(** X20. The summary shows the most recent items: for traces with
    comparable recency scores, [print_summary] on the sections that
    [build_sections] returns prints the line of totals and one line for
    each of the three most recent items of all sections (fewer when there
    are fewer items); the items shown are items of their sections, and
    no item left out is more recent than an item shown. *)
Theorem print_summary_shows_most_recent (traces : list pydict) :
  (forall t, In t traces -> comparable (extract_recency t)) ->
  active_of (build_sections py_str traces) <> [] ->
  print_summary py_str (build_sections py_str traces)
  = summary_head py_str (active_of (build_sections py_str traces))
    :: map summary_line
           (summary_top (active_of (build_sections py_str traces)))
  /\ len (summary_top (active_of (build_sections py_str traces)))
     = Z.min 3 (total_items_of (active_of (build_sections py_str traces)))
  /\ forall x,
       In x (summary_top (active_of (build_sections py_str traces))) ->
       (exists s y, In y (build_sections py_str traces s)
                    /\ x = (section_name s, fst y, snd y))
       /\ forall s y,
            In y (build_sections py_str traces s) ->
            ~ In (section_name s, fst y, snd y)
                 (summary_top (active_of (build_sections py_str traces))) ->
            py_lt (snd x) (snd y) = false.
Proof.
  intros Hcmp Hact. split; [|split].
  - unfold print_summary. cbv zeta.
    destruct (active_of (build_sections py_str traces)); [congruence|].
    reflexivity.
  - apply summary_count.
  - intros x Hx. split; [now apply summary_origin|].
    apply summary_most_recent; [| now apply build_sections_desc | exact Hx].
    intros s y Hy. apply build_sections_origin in Hy.
    destruct Hy as [t [Ht [_ [_ ->]]]]. now apply Hcmp.
Qed.
End SummaryFacts.

Lemma print_summary_shows_most_recent_witness :
  (forall t, In t Examples.many_decisions -> comparable (extract_recency t))
  /\ len (summary_top (active_of (build_sections Examples.no_str
                                                 Examples.many_decisions)))
     = 3
  /\ print_summary Examples.no_str
       (build_sections Examples.no_str Examples.many_decisions)
     = summary_head Examples.no_str
         (active_of (build_sections Examples.no_str Examples.many_decisions))
       :: map lit ["  [Recent Decisions] Rotate the keys monthly";
                   "  [Recent Decisions] Ship on Friday";
                   "  [Recent Decisions] use postgres for storage"]%string.
Proof.
  assert (Hcmp : forall t, In t Examples.many_decisions ->
                           comparable (extract_recency t)).
  { intros t Ht. repeat (destruct Ht as [<-|Ht]; [vm_compute; discriminate|]).
    destruct Ht. }
  assert (Hact : active_of (build_sections Examples.no_str
                                           Examples.many_decisions) <> [])
    by (vm_compute; discriminate).
  destruct (@print_summary_shows_most_recent Examples.no_str
              Examples.many_decisions Hcmp Hact) as [Hlines [Hlen _]].
  split; [exact Hcmp|]. split.
  - rewrite Hlen. vm_compute. reflexivity.
  - rewrite Hlines. apply f_equal. vm_compute. reflexivity.
Defined.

──────

__EXERCISE REQUIREMENTS__
Write out, unaltered, the lines from the opening of the listing through the line that includes "fst y, snd y))".

__ANSWER BELOW__
(** X20. The summary shows the most recent items: for traces with
    comparable recency scores, [print_summary] on the sections that
    [build_sections] returns prints the line of totals and one line for
    each of the three most recent items of all sections (fewer when there
    are fewer items); the items shown are items of their sections, and
    no item left out is more recent than an item shown. *)
Theorem print_summary_shows_most_recent (traces : list pydict) :
  (forall t, In t traces -> comparable (extract_recency t)) ->
  active_of (build_sections py_str traces) <> [] ->
  print_summary py_str (build_sections py_str traces)
  = summary_head py_str (active_of (build_sections py_str traces))
    :: map summary_line
           (summary_top (active_of (build_sections py_str traces)))
  /\ len (summary_top (active_of (build_sections py_str traces)))
     = Z.min 3 (total_items_of (active_of (build_sections py_str traces)))
  /\ forall x,
       In x (summary_top (active_of (build_sections py_str traces))) ->
       (exists s y, In y (build_sections py_str traces s)
                    /\ x = (section_name s, fst y, snd y))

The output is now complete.